Investigators aren’t buying the conspiracy theories circulating about the deaths of four people — including two prominent attorneys within five days of each other — tied to the federal probe into corruption at Las Vegas Valley homeowners associations.
"As far as we’re concerned, there’s no conspiracy behind these deaths," said Lt. Dave Logue, who runs the Criminal Intelligence Section of the Metropolitan Police Department. "We don’t believe they were related."
This comes as a longtime state senator, suggesting the four deaths were not a coincidence, unsuccessfully tried Thursday to get the governor to call a special session of the Legislature to enact stronger regulations over homeowners associations.
Logue, whose detectives are working with the FBI in the massive fraud and corruption investigation, described the deaths as "stand-alone events."
"We are just letting the respective agencies conduct their separate investigations into the two latest deaths," Logue said.
Las Vegas police and the FBI are not involved in the death investigations.
Attorney David Amesbury was found dead by apparent hanging Sunday night near Sacramento, Calif., five days after lawyer Nancy Quon was found dead in the bathtub of her Henderson condominium.
Amesbury, 57, the former operator of a courthouse restaurant, pleaded guilty in the homeowners association investigation and was cooperating with federal prosecutors. He was recovering from a brutal assault in Henderson four months ago that authorities said was not related to the federal investigation.
Quon, 51, a wealthy construction defects attorney who maintained a high profile, was a key target of the investigation. Authorities suspect she set fire to her Rhodes Ranch home in October 2010 in a botched suicide attempt.
The official cause of both deaths won’t be known for weeks until toxicology tests are completed, but authorities in Northern California and Henderson, respectively, do not suspect foul play and have not ruled out suicide in either case.
Two other people who attracted the interest of authorities in the sweeping federal investigation also have died under unusual circumstances.
Former Las Vegas police officer Christopher Van Cleef shot himself to death a few days after a September 2008 FBI raid in the investigation.
A former Vistana homeowners association board member, identified as Robbi Castro, died in 2010 of a drug overdose.
Logue would not discuss his knowledge of the deaths. But a lawyer representing a defendant who pleaded guilty in the federal homeowners case said investigators told him they think the deaths were unrelated.
"They told me there was no connection whatsoever between the death of Quon and the death of Amesbury," said the lawyer, who asked not to be identified.

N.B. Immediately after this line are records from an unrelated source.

(* ===== verification/Utf8.v ===== *)
(** * Utf8: strings of the standard library

    What the engine uses of Rust's [char] and [String]: the encoding of a
    character, [from_utf8_lossy] and [pop], with the fact that the results are valid
    UTF-8 of bounded length. *)

From S2P Require Import Prelude Wire.
From Stdlib Require Import ZArith Lia Strings.Byte.
From stdpp Require Import base list.

#[local] Open Scope Z_scope.

(** ** Strings of the standard library *)

(** [char::from_u32], [char::len_utf8] and [String::push]. *)
Definition char_from_u32 (cp : Z) : option Z :=
  if (in_range 0 0xD7FF cp) || (in_range 0xE000 0x10FFFF cp) then Some cp else None.
Definition len_utf8 (ch : Z) : Z :=
  if ch <? 0x80 then 1 else if ch <? 0x800 then 2 else if ch <? 0x10000 then 3 else 4.
Definition utf8_char (ch : Z) : list byte :=
  if ch <? 0x80 then [zb ch]
  else if ch <? 0x800 then [zb (0xC0 + ch / 64); zb (0x80 + ch mod 64)]
  else if ch <? 0x10000 then
    [zb (0xE0 + ch / 4096); zb (0x80 + ch / 64 mod 64); zb (0x80 + ch mod 64)]
  else
    [zb (0xF0 + ch / 262144); zb (0x80 + ch / 4096 mod 64); zb (0x80 + ch / 64 mod 64); zb (0x80 + ch mod 64)].

(** The bytes that may follow a lead byte of a three or four byte sequence. *)
Definition second_ok (a b : byte) : bool :=
  let x := bz a in
  if x =? 224 then in_range 160 191 (bz b)
  else if x =? 237 then in_range 128 159 (bz b)
  else if x =? 240 then in_range 144 191 (bz b)
  else if x =? 244 then in_range 128 143 (bz b)
  else cont b.

(** The replacement character U+FFFD. *)
Definition replacement : list byte := [xef; xbf; xbd].

(** [n]: how many leading bytes of [l] form one character ([true]) or one
    maximal invalid sequence ([false]). *)
Definition utf8_step (l : list byte) : bool * nat :=
  match l with
  | [] => (false, 1%nat)
  | a :: l1 =>
      let x := bz a in
      if x <? 128 then (true, 1%nat)
      else if in_range 194 223 x then
        match l1 with b :: _ => if cont b then (true, 2%nat) else (false, 1%nat) | [] => (false, 1%nat) end
      else if in_range 224 239 x then
        match l1 with
        | b :: l2 =>
            if second_ok a b then
              match l2 with c :: _ => if cont c then (true, 3%nat) else (false, 2%nat) | [] => (false, 2%nat) end
            else (false, 1%nat)
        | [] => (false, 1%nat)
        end
      else if in_range 240 244 x then
        match l1 with
        | b :: l2 =>
            if second_ok a b then
              match l2 with
              | c :: l3 =>
                  if cont c then
                    match l3 with d :: _ => if cont d then (true, 4%nat) else (false, 3%nat) | [] => (false, 3%nat) end
                  else (false, 2%nat)
              | [] => (false, 2%nat)
              end
            else (false, 1%nat)
        | [] => (false, 1%nat)
        end
      else (false, 1%nat)
  end.

(** [String::from_utf8_lossy]: the characters of the result; one step per byte is
    enough. *)
Fixpoint lossy_chars (fuel : nat) (l : list byte) : list (list byte) :=
  match fuel, l with
  | S fuel', _ :: _ =>
      let '(valid, n) := utf8_step l in
      (if valid then take n l else replacement) :: lossy_chars fuel' (drop n l)
  | _, _ => []
  end.
Definition from_utf8_lossy (l : list byte) : String := concat (lossy_chars (length l) l).

(** [String::pop]: the last character starts at the last byte that is no
    continuation byte. *)
Fixpoint drop_conts (rev_s : list byte) : list byte :=
  match rev_s with
  | b :: s' => if cont b then drop_conts s' else s'
  | [] => []
  end.
Definition pop_char (s : String) : String := reverse (drop_conts (reverse s)).
(** [while s.len() > max { s.pop(); }] *)
Fixpoint pop_while (fuel : nat) (max : Z) (s : String) : String :=
  match fuel with
  | O => s
  | S fuel' => if max <? zlen s then pop_while fuel' max (pop_char s) else s
  end.
(** [String::from_utf8_lossy(&b[..b.len().min(max)])], popped down to [max] bytes. *)
Definition cut_lossy (max : Z) (b : list byte) : String :=
  let t := from_utf8_lossy (take (Z.to_nat (Z.min (zlen b) max)) b) in
  pop_while (length t) max t.

(** ** Lemmas *)

(** One character. *)
Definition is_char (c : list byte) : bool :=
  match utf8_step c with (valid, n) => valid && (n =? length c)%nat end.

Ltac step_cases :=
  repeat match goal with
  | |- context [match ?l with [] => _ | _ :: _ => _ end] => is_var l; destruct l; cbn in *
  | |- context [if ?b then _ else _] => destruct b eqn:?; cbn in *
  end.

Lemma utf8_step_length l n : utf8_step l = (true, n) → (1 <= n <= length l)%nat.
Proof. unfold utf8_step. step_cases; intros; simplify_eq/=; lia. Qed.

Lemma utf8_step_pos l : (1 <= (utf8_step l).2)%nat.
Proof. unfold utf8_step. step_cases; cbn; lia. Qed.

(** A character is decided by its own bytes. *)
Lemma utf8_step_app l n k : utf8_step l = (true, n) → utf8_step (l ++ k) = (true, n).
Proof.
  unfold utf8_step. destruct l as [|a l]; [done|]. cbn [app].
  repeat match goal with
  | |- context [match ?l with [] => _ | _ :: _ => _ end] => is_var l; destruct l; cbn [app]
  | |- context [if ?b then _ else _] => destruct b eqn:?
  end; done.
Qed.

Lemma utf8_step_take l n : utf8_step l = (true, n) → is_char (take n l) = true.
Proof.
  intros H. pose proof (utf8_step_length l n H) as Hl. unfold is_char.
  assert (utf8_step (take n l) = (true, n)) as ->.
  { revert H. clear Hl. unfold utf8_step. destruct l as [|a l]; [done|].
    repeat match goal with
    | |- context [match ?l with [] => _ | _ :: _ => _ end] => is_var l; destruct l
    | |- context [if ?b then _ else _] => destruct b eqn:?
    end; intros; simplify_eq; cbn; repeat (case_match; try done); simplify_eq/=; congruence. }
  rewrite length_take. cbn. apply Nat.eqb_eq. lia.
Qed.

Lemma utf8_valid_step l n : utf8_step l = (true, n) → utf8_valid l = utf8_valid (drop n l).
Proof.
  unfold utf8_step. destruct l as [|a l]; [done|]. cbn [utf8_valid]. cbv zeta.
  destruct (bz a <? 128) eqn:E1; [by intros [= <-]|].
  destruct (in_range 194 223 (bz a)) eqn:E2.
  { destruct l as [|b l]; [done|]. destruct (cont b); [|done]. by intros [= <-]. }
  destruct (in_range 224 239 (bz a)) eqn:E3.
  { destruct l as [|b l]; [done|]. destruct (second_ok a b) eqn:Es; [|done].
    destruct l as [|c l]; [done|]. destruct (cont c); [|done]. intros [= <-].
    unfold second_ok in Es. bool_hyps. destruct (bz a =? 224); [by rewrite Es|].
    destruct (bz a =? 237); [by rewrite Es|].
    replace (bz a =? 240) with false in Es by lia. replace (bz a =? 244) with false in Es by lia. by rewrite Es. }
  destruct (in_range 240 244 (bz a)) eqn:E4; [|done].
  destruct l as [|b l]; [done|]. destruct (second_ok a b) eqn:Es; [|done].
  destruct l as [|c l]; [done|]. destruct (cont c); [|done].
  destruct l as [|d l]; [done|]. destruct (cont d); [|done]. intros [= <-].
  unfold second_ok in Es. bool_hyps.
  replace (bz a =? 224) with false in Es by lia. replace (bz a =? 237) with false in Es by lia.
  destruct (bz a =? 240); [by rewrite Es|]. destruct (bz a =? 244); by rewrite Es.
Qed.

Lemma is_char_step c k : is_char c = true → utf8_step (c ++ k) = (true, length c).
Proof.
  unfold is_char. destruct (utf8_step c) as [v n] eqn:E. intros H. bool_hyps.
  apply Nat.eqb_eq in H0 as <-. destruct v; [|done]. by apply utf8_step_app.
Qed.

Lemma valid_chars cs : Forall (λ c, is_char c = true) cs → utf8_valid (concat cs) = true.
Proof.
  induction 1 as [|c cs Hc _ IH]; [done|]. cbn.
  rewrite (utf8_valid_step _ _ (is_char_step c _ Hc)). by rewrite drop_app_length.
Qed.

Lemma lossy_chars_ok fuel l : Forall (λ c, is_char c = true) (lossy_chars fuel l).
Proof.
  revert l. induction fuel as [|fuel IH]; intros [|b l]; try constructor.
  cbn [lossy_chars]. destruct (utf8_step (b :: l)) as [v n] eqn:E. constructor; [|apply IH].
  destruct v; [by apply utf8_step_take|by vm_compute].
Qed.

Lemma char_lead c : is_char c = true → ∃ b conts, c = b :: conts ∧ cont b = false ∧ Forall (λ x, cont x = true) conts.
Proof.
  unfold is_char, utf8_step. destruct c as [|a c]; [done|]. intros H.
  exists a, c. split; [done|].
  assert (∀ a b, second_ok a b = true → cont b = true) as Hs.
  { intros x y. unfold second_ok, cont. rewrite in_range_iff.
    repeat case_match; rewrite ?in_range_iff; lia. }
  unfold cont at 1. assert (bz a < 128 ∨ 194 <= bz a → in_range 128 191 (bz a) = false) as Hr
    by (intros; apply not_true_iff_false; rewrite in_range_iff; lia).
  revert H. destruct (bz a <? 128) eqn:E1; [intros H; destruct c; [|done]; split; [apply Hr; lia|constructor]|].
  destruct (in_range 194 223 (bz a)) eqn:E2; bool_hyps.
  { destruct c as [|b [|]]; try done; destruct (cont b) eqn:?; try done. split; [apply Hr; lia|by constructor]. }
  destruct (in_range 224 239 (bz a)) eqn:E3; bool_hyps.
  { destruct c as [|b [|x [|]]]; try done; destruct (second_ok a b) eqn:Eb; try done;
      destruct (cont x) eqn:?; try done. split; [apply Hr; lia|]. repeat constructor; eauto. }
  destruct (in_range 240 244 (bz a)) eqn:E4; [|done]. bool_hyps.
  destruct c as [|b [|x [|y [|]]]]; try done; destruct (second_ok a b) eqn:Eb; try done;
    destruct (cont x) eqn:?; try done; destruct (cont y) eqn:?; try done.
  split; [apply Hr; lia|]. repeat constructor; eauto.
Qed.

Lemma pop_last_char s c : is_char c = true → pop_char (s ++ c) = s.
Proof.
  intros (b & conts & -> & Hb & Hc)%char_lead. unfold pop_char. rewrite reverse_app, reverse_cons, <- app_assoc.
  assert (∀ k l, Forall (λ x, cont x = true) l → drop_conts (l ++ [b] ++ k) = k) as Hd.
  { intros k l. induction 1 as [|x l Hx _ IH]; cbn; [by rewrite Hb|by rewrite Hx]. }
  rewrite Hd by (by apply Forall_reverse). apply reverse_involutive.
Qed.

(** Popping characters until the string fits. *)
Lemma pop_while_ok max cs fuel :
  0 <= max → Forall (λ c, is_char c = true) cs → (length cs <= fuel)%nat →
  utf8_valid (pop_while fuel max (concat cs)) = true ∧ zlen (pop_while fuel max (concat cs)) <= max.
Proof.
  intros Hm. revert fuel. induction cs as [|c cs IH] using rev_ind; intros fuel Hcs Hf.
  { assert ((max <? zlen (concat (@nil (list byte)))) = false) as E by (change (zlen (concat (@nil (list byte)))) with 0; apply Z.ltb_ge; exact Hm).
    destruct fuel; cbn [pop_while]; rewrite ?E; by split. }
  apply Forall_app in Hcs as [Hcs Hc]. apply Forall_cons in Hc as [Hc _]. rewrite length_app in Hf. cbn in Hf.
  destruct fuel as [|fuel]; [lia|]. cbn [pop_while].
  assert (concat (cs ++ [c]) = concat cs ++ c) as -> by (by rewrite concat_app; cbn; rewrite app_nil_r).
  destruct (max <? zlen (concat cs ++ c)) eqn:E.
  - rewrite pop_last_char by done. apply IH; [done|lia].
  - split; [|lia]. rewrite <- (app_nil_r c) at 1. change (c ++ []) with (concat [c]).
    rewrite <- concat_app. apply valid_chars. apply Forall_app. split; [done|]. by constructor.
Qed.

Lemma length_chars cs : Forall (λ c, is_char c = true) cs → (length cs <= length (concat cs))%nat.
Proof.
  induction 1 as [|c cs Hc _ IH]; [done|]. cbn. rewrite length_app.
  apply char_lead in Hc as (b & conts & -> & _). cbn. lia.
Qed.

(** The strings the engine cuts are valid and fit. *)
Lemma cut_lossy_ok max b : 0 <= max → utf8_valid (cut_lossy max b) = true ∧ zlen (cut_lossy max b) <= max.
Proof.
  intros Hm. unfold cut_lossy, from_utf8_lossy. apply pop_while_ok; [done|apply lossy_chars_ok|].
  apply length_chars, lossy_chars_ok.
Qed.

(** The encoding of a character. *)
Lemma utf8_char_ok cp ch :
  char_from_u32 cp = Some ch → is_char (utf8_char ch) = true ∧ zlen (utf8_char ch) = len_utf8 ch.
Proof.
  unfold char_from_u32. intros H. case_match; [|done]. simplify_eq. unfold utf8_char, len_utf8.
  assert (0 <= ch <= 0xD7FF ∨ 0xE000 <= ch <= 0x10FFFF) as Hr.
  { apply orb_true_iff in H0. rewrite !in_range_iff in H0. lia. }
  assert (∀ z, 0 <= z < 256 → bz (zb z) = z) as Hz by (intros; rewrite bz_zb; by apply Z.mod_small).
  pose proof (Z.mod_pos_bound ch 64 ltac:(lia)). pose proof (Z.mod_pos_bound (ch / 64) 64 ltac:(lia)).
  pose proof (Z.mod_pos_bound (ch / 4096) 64 ltac:(lia)). pose proof (Z.div_mod ch 64 ltac:(lia)).
  pose proof (Z.div_mod (ch / 64) 64 ltac:(lia)) as H64. rewrite Z.div_div in H64 by lia. change (64 * 64) with 4096 in H64.
  pose proof (Z.div_mod (ch / 4096) 64 ltac:(lia)) as H4k. rewrite Z.div_div in H4k by lia. change (4096 * 64) with 262144 in H4k.
  assert (∀ z, 0 <= z < 64 → cont (zb (0x80 + z)) = true) as Hc
    by (intros; unfold cont; rewrite Hz by lia; apply in_range_iff; lia).
  destruct (ch <? 128) eqn:E1; [split; [|done]; unfold is_char, utf8_step; rewrite Hz by lia; by rewrite E1|].
  destruct (ch <? 2048) eqn:E2.
  { split; [|done]. unfold is_char, utf8_step. rewrite Hz, Hc by lia.
    replace (192 + ch / 64 <? 128) with false by lia.
    replace (in_range 194 223 (192 + ch / 64)) with true by (symmetry; apply in_range_iff; lia). done. }
  assert (∀ lo hi z, z < lo ∨ hi < z → in_range lo hi z = false) as Hf
    by (intros; apply not_true_iff_false; rewrite in_range_iff; lia).
  destruct (ch <? 65536) eqn:E3; (split; [|done]).
  - unfold is_char, utf8_step. rewrite Hz, !Hc by lia.
    replace (224 + ch / 4096 <? 128) with false by lia. rewrite (Hf 194) by lia.
    replace (in_range 224 239 (224 + ch / 4096)) with true by (symmetry; apply in_range_iff; lia).
    replace (second_ok _ _) with true; [done|]. unfold second_ok. rewrite !Hz by lia.
    replace (224 + ch / 4096 =? 240) with false by lia. replace (224 + ch / 4096 =? 244) with false by lia.
    destruct (224 + ch / 4096 =? 224) eqn:?; [symmetry; apply in_range_iff; lia|].
    destruct (224 + ch / 4096 =? 237) eqn:?; [symmetry; apply in_range_iff; lia|]. by rewrite Hc.
  - unfold is_char, utf8_step. rewrite Hz, !Hc by lia.
    replace (240 + ch / 262144 <? 128) with false by lia. rewrite (Hf 194), (Hf 224) by lia.
    replace (in_range 240 244 (240 + ch / 262144)) with true by (symmetry; apply in_range_iff; lia).
    replace (second_ok _ _) with true; [done|]. unfold second_ok. rewrite !Hz by lia.
    replace (240 + ch / 262144 =? 224) with false by lia. replace (240 + ch / 262144 =? 237) with false by lia.
    destruct (240 + ch / 262144 =? 240) eqn:?; [symmetry; apply in_range_iff; lia|].
    destruct (240 + ch / 262144 =? 244) eqn:?; [symmetry; apply in_range_iff; lia|]. by rewrite Hc.
Qed.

In Quon’s case, investigators told the lawyer they suspect she had drugs and alcohol in her system and had slipped under the water in her bathtub.
Amesbury had been dealing with depression before his body was found hanging in the shed of his brother’s property in Grass Valley, Calif., the defense lawyer said he was told. "He was a man who once had everything and suddenly had nothing left," the lawyer said.

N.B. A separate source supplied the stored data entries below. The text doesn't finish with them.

(* ===== verification/TerminalSpec.v ===== *)
(** * TerminalSpec: theorems about [Vt] and [Terminal]

    The invariant of the host's terminal, the deltas it publishes against the
    replica it keeps, and the bound on its encoded size. *)

From S2P Require Import Prelude Wire Types Replica ReplicaSpec Utf8 Vt Terminal.
From Stdlib Require Import ZArith Lia Strings.Byte.
From stdpp Require Import base gmap list option sorting.

#[local] Open Scope Z_scope.

(** ** What the library answers

    A terminal has between one and [MAX_COLS] columns and [MAX_ROWS] rows (the
    engine asks for no other size), every row has a cell per column, and values
    are in the range of their C types. *)

Definition rgb_ok (c : Z * Z * Z) : Prop := 0 <= c.1.1 <= 255 ∧ 0 <= c.1.2 <= 255 ∧ 0 <= c.2 <= 255.

Record cell_answers (c : RawCell) : Prop := {
  ca_count : ∀ n, (ce_graphemes c).1 = Some n → 0 <= n <= 64;
  ca_buffer : length (ce_graphemes c).2 = 64%nat ∧ Forall (λ cp, 0 <= cp <= u32_max) (ce_graphemes c).2;
  ca_colors : Forall (λ s, 0 <= sc_palette s <= 255 ∧ rgb_ok (sc_rgb s))
    [st_fg (ce_style c); st_bg (ce_style c); st_underline_color (ce_style c)];
  ca_uri : ∀ u, ce_uri c = Some u → zlen u <= URI_MAX;
}.

Record row_answers (cols : Z) (row : RawRow) : Prop := {
  ra_width : zlen (rr_cells row) = cols;
  ra_cells : Forall cell_answers (rr_cells row);
}.

Record vt_answers (v : Vt) : Prop := {
  va_cols : 1 <= vt_cols v <= MAX_COLS;
  va_rows : zlen (vt_active v) = vt_rows v ∧ 1 <= vt_rows v <= MAX_ROWS;
  va_history : zlen (vt_history v) <= u32_max;
  va_cells : Forall (row_answers (vt_cols v)) (vt_history v ++ vt_active v);
  va_colors : ∀ k c, vt_color v k = Some c → rgb_ok c;
  va_palette : length (vt_palette v) = 256%nat ∧ length (vt_palette_default v) = 256%nat ∧
    Forall rgb_ok (vt_palette v);
  va_cursor : 0 <= vt_cursor_x v <= u16_max ∧ 0 <= vt_cursor_y v <= u16_max;
}.

(** ** The table of hyperlinks *)

Record links_ok (t : LinkTable) : Prop := {
  lo_inverse : ∀ u id, lt_by_uri t !! u = Some id ↔ lt_uris t !! id = Some u;
  lo_ids : ∀ id u, lt_uris t !! id = Some u → 0 < id <= lt_next t;
  lo_uris : ∀ id u, lt_uris t !! id = Some u → utf8_valid u = true ∧ zlen u <= URI_MAX;
  lo_size : Z.of_nat (size (lt_uris t)) <= LINKS_MAX;
  lo_next : 0 <= lt_next t <= u32_max;
}.

(** Reading at most [n] cells took the table from [t] to [t']. *)
Record grown (n : Z) (t t' : LinkTable) : Prop := {
  gr_ok : links_ok t';
  gr_sub : lt_uris t ⊆ lt_uris t';
  gr_next : lt_next t' <= lt_next t + n;
}.

Lemma links_default_ok : links_ok link_table_default.
Proof. split; try done; intros *; rewrite ?lookup_empty; done. Qed.

Lemma grown_refl t : links_ok t → grown 0 t t.
Proof. intros. split; [done|done|lia]. Qed.

Lemma grown_trans n m t1 t2 t3 : grown n t1 t2 → grown m t2 t3 → grown (n + m) t1 t3.
Proof. intros [] []. split; [done|by etrans|lia]. Qed.

Lemma grown_weaken n m t t' : n <= m → grown n t t' → grown m t t'.
Proof. intros ? []. split; [done|done|lia]. Qed.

The lawyer said his concerns have been calmed by investigators, but he still has trouble believing the deaths were a coincidence. "I’ve been doing this a long time, and I can’t tell you the last corruption case where four people died under mysterious circumstances."
State Sen. Mike Schneider, D-Las Vegas, who has championed strong controls over homeowners association at the Legislature, shares that opinion.

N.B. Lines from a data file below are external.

Record Subscription := mk_Subscription {
  su_id : Z;
  su_subscriber_id : Uuid;
  su_attach_seq : Z;
  su_base : Z;
  su_resync_pending : bool;
  su_resync_count : Z;
  su_request_seq : Z;
  su_next_snapshot_id : Z;
  su_budget : BudgetState;
  su_queue : list Delta;
  su_queue_bytes : Z;
  su_unreturned : list Z;
}.

(** Field assignment. *)
Definition with_id (v : Z) (s : Subscription) : Subscription :=
  mk_Subscription v (su_subscriber_id s) (su_attach_seq s) (su_base s) (su_resync_pending s)
    (su_resync_count s) (su_request_seq s) (su_next_snapshot_id s) (su_budget s) (su_queue s)
    (su_queue_bytes s) (su_unreturned s).
Definition with_subscriber_id (v : Uuid) (s : Subscription) : Subscription :=
  mk_Subscription (su_id s) v (su_attach_seq s) (su_base s) (su_resync_pending s)
    (su_resync_count s) (su_request_seq s) (su_next_snapshot_id s) (su_budget s) (su_queue s)
    (su_queue_bytes s) (su_unreturned s).
Definition with_attach_seq (v : Z) (s : Subscription) : Subscription :=
  mk_Subscription (su_id s) (su_subscriber_id s) v (su_base s) (su_resync_pending s)
    (su_resync_count s) (su_request_seq s) (su_next_snapshot_id s) (su_budget s) (su_queue s)
    (su_queue_bytes s) (su_unreturned s).
Definition with_base (v : Z) (s : Subscription) : Subscription :=
  mk_Subscription (su_id s) (su_subscriber_id s) (su_attach_seq s) v (su_resync_pending s)
    (su_resync_count s) (su_request_seq s) (su_next_snapshot_id s) (su_budget s) (su_queue s)
    (su_queue_bytes s) (su_unreturned s).
Definition with_resync_pending (v : bool) (s : Subscription) : Subscription :=
  mk_Subscription (su_id s) (su_subscriber_id s) (su_attach_seq s) (su_base s) v
    (su_resync_count s) (su_request_seq s) (su_next_snapshot_id s) (su_budget s) (su_queue s)
    (su_queue_bytes s) (su_unreturned s).
Definition with_resync_count (v : Z) (s : Subscription) : Subscription :=
  mk_Subscription (su_id s) (su_subscriber_id s) (su_attach_seq s) (su_base s)
    (su_resync_pending s) v (su_request_seq s) (su_next_snapshot_id s) (su_budget s) (su_queue s)
    (su_queue_bytes s) (su_unreturned s).
Definition with_request_seq (v : Z) (s : Subscription) : Subscription :=
  mk_Subscription (su_id s) (su_subscriber_id s) (su_attach_seq s) (su_base s)
    (su_resync_pending s) (su_resync_count s) v (su_next_snapshot_id s) (su_budget s) (su_queue s)
    (su_queue_bytes s) (su_unreturned s).
Definition with_next_snapshot_id (v : Z) (s : Subscription) : Subscription :=
  mk_Subscription (su_id s) (su_subscriber_id s) (su_attach_seq s) (su_base s)
    (su_resync_pending s) (su_resync_count s) (su_request_seq s) v (su_budget s) (su_queue s)
    (su_queue_bytes s) (su_unreturned s).
Definition with_budget (v : BudgetState) (s : Subscription) : Subscription :=
  mk_Subscription (su_id s) (su_subscriber_id s) (su_attach_seq s) (su_base s)
    (su_resync_pending s) (su_resync_count s) (su_request_seq s) (su_next_snapshot_id s) v
    (su_queue s) (su_queue_bytes s) (su_unreturned s).
Definition with_queue (v : list Delta) (s : Subscription) : Subscription :=
  mk_Subscription (su_id s) (su_subscriber_id s) (su_attach_seq s) (su_base s)
    (su_resync_pending s) (su_resync_count s) (su_request_seq s) (su_next_snapshot_id s)
    (su_budget s) v (su_queue_bytes s) (su_unreturned s).
Definition with_queue_bytes (v : Z) (s : Subscription) : Subscription :=
  mk_Subscription (su_id s) (su_subscriber_id s) (su_attach_seq s) (su_base s)
    (su_resync_pending s) (su_resync_count s) (su_request_seq s) (su_next_snapshot_id s)
    (su_budget s) (su_queue s) v (su_unreturned s).
Definition with_unreturned (v : list Z) (s : Subscription) : Subscription :=
  mk_Subscription (su_id s) (su_subscriber_id s) (su_attach_seq s) (su_base s)
    (su_resync_pending s) (su_resync_count s) (su_request_seq s) (su_next_snapshot_id s)
    (su_budget s) (su_queue s) (su_queue_bytes s) v.

Definition subscription_new (id : Z) (subscriber_id : Uuid) (attach_seq : Z) : Subscription :=
  mk_Subscription id subscriber_id attach_seq 0 false 0 0 1 Idle [] 0 [].

Definition is_closed (s : Subscription) : bool := bool_decide (su_budget s = Closed).

Definition clear_queue (s : Subscription) : Subscription := with_queue_bytes 0 (with_queue [] s).

Definition request (s : Subscription) : Subscription * list Effect :=
  let q := add64 (su_request_seq s) 1 in
  (with_budget (Waiting q) (with_request_seq q s), [RequestReservation (su_id s) q]).

Definition resync (s : Subscription) : Subscription * list Effect :=
  if is_closed s then (s, []) else
  let s := with_resync_pending true (clear_queue s) in
  match su_budget s with
  | Sending r sn dl => (with_budget (Draining r sn dl) s, [DropPending (su_id s) sn])
  | Idle => request s
  | _ => (s, [])
  end.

At a Legislative Commission meeting Thursday in Carson City, Schneider cited the deaths in raising the subject of a special session to tighten laws governing homeowners associations and construction defect litigation.
"I don’t believe in coincidences," said Schneider, who can’t seek re-election this fall because of term limits. "One or two is OK. Not four. Something bad is happening out there."
Schneider said the likes of former Sens. Terry Care, D-Las Vegas, and Randolph Townsend, R-Reno, could sit on a special committee, meet with FBI and other authorities, and develop a bill that could be passed in a two- or three-day special session.
But Gov. Brian Sandoval, the only person with the power to call such a session, quickly rejected the idea.
Schneider later responded, "He hasn’t thought enough about it. How many more people have to die?"
Senate Majority Leader Steven Horsford, D-Las Vegas, also shot down Schneider’s proposal to schedule a meeting to name a special committee to look into homeowners associations.
"This is clearly a very serious issue, and Nevada law enforcement agencies are performing their own investigations on the events surrounding these recent deaths," said Mike Luce, speaking for Horsford and other Senate Democrats. "Before we rush into a meeting, it’s important we let these investigations run their course."
Justice Department lawyers from Washington, D.C., are moving forward with the corruption investigation despite the latest deaths.
Amesbury was among 10 defendants who pleaded guilty and struck deals to cooperate with prosecutors looking to charge higher-level players, including Quon, in what authorities say was a conspiracy to profit from the takeover of a dozen or so homeowners associations.
Prosecutors accuse the co-conspirators of stacking homeowners association boards with members who pushed for construction defect lawsuits against builders. The boards then steered legal and construction repair work to the co-conspirators.
Close to 20 new defendants are expected to be named soon in one charging document in federal court.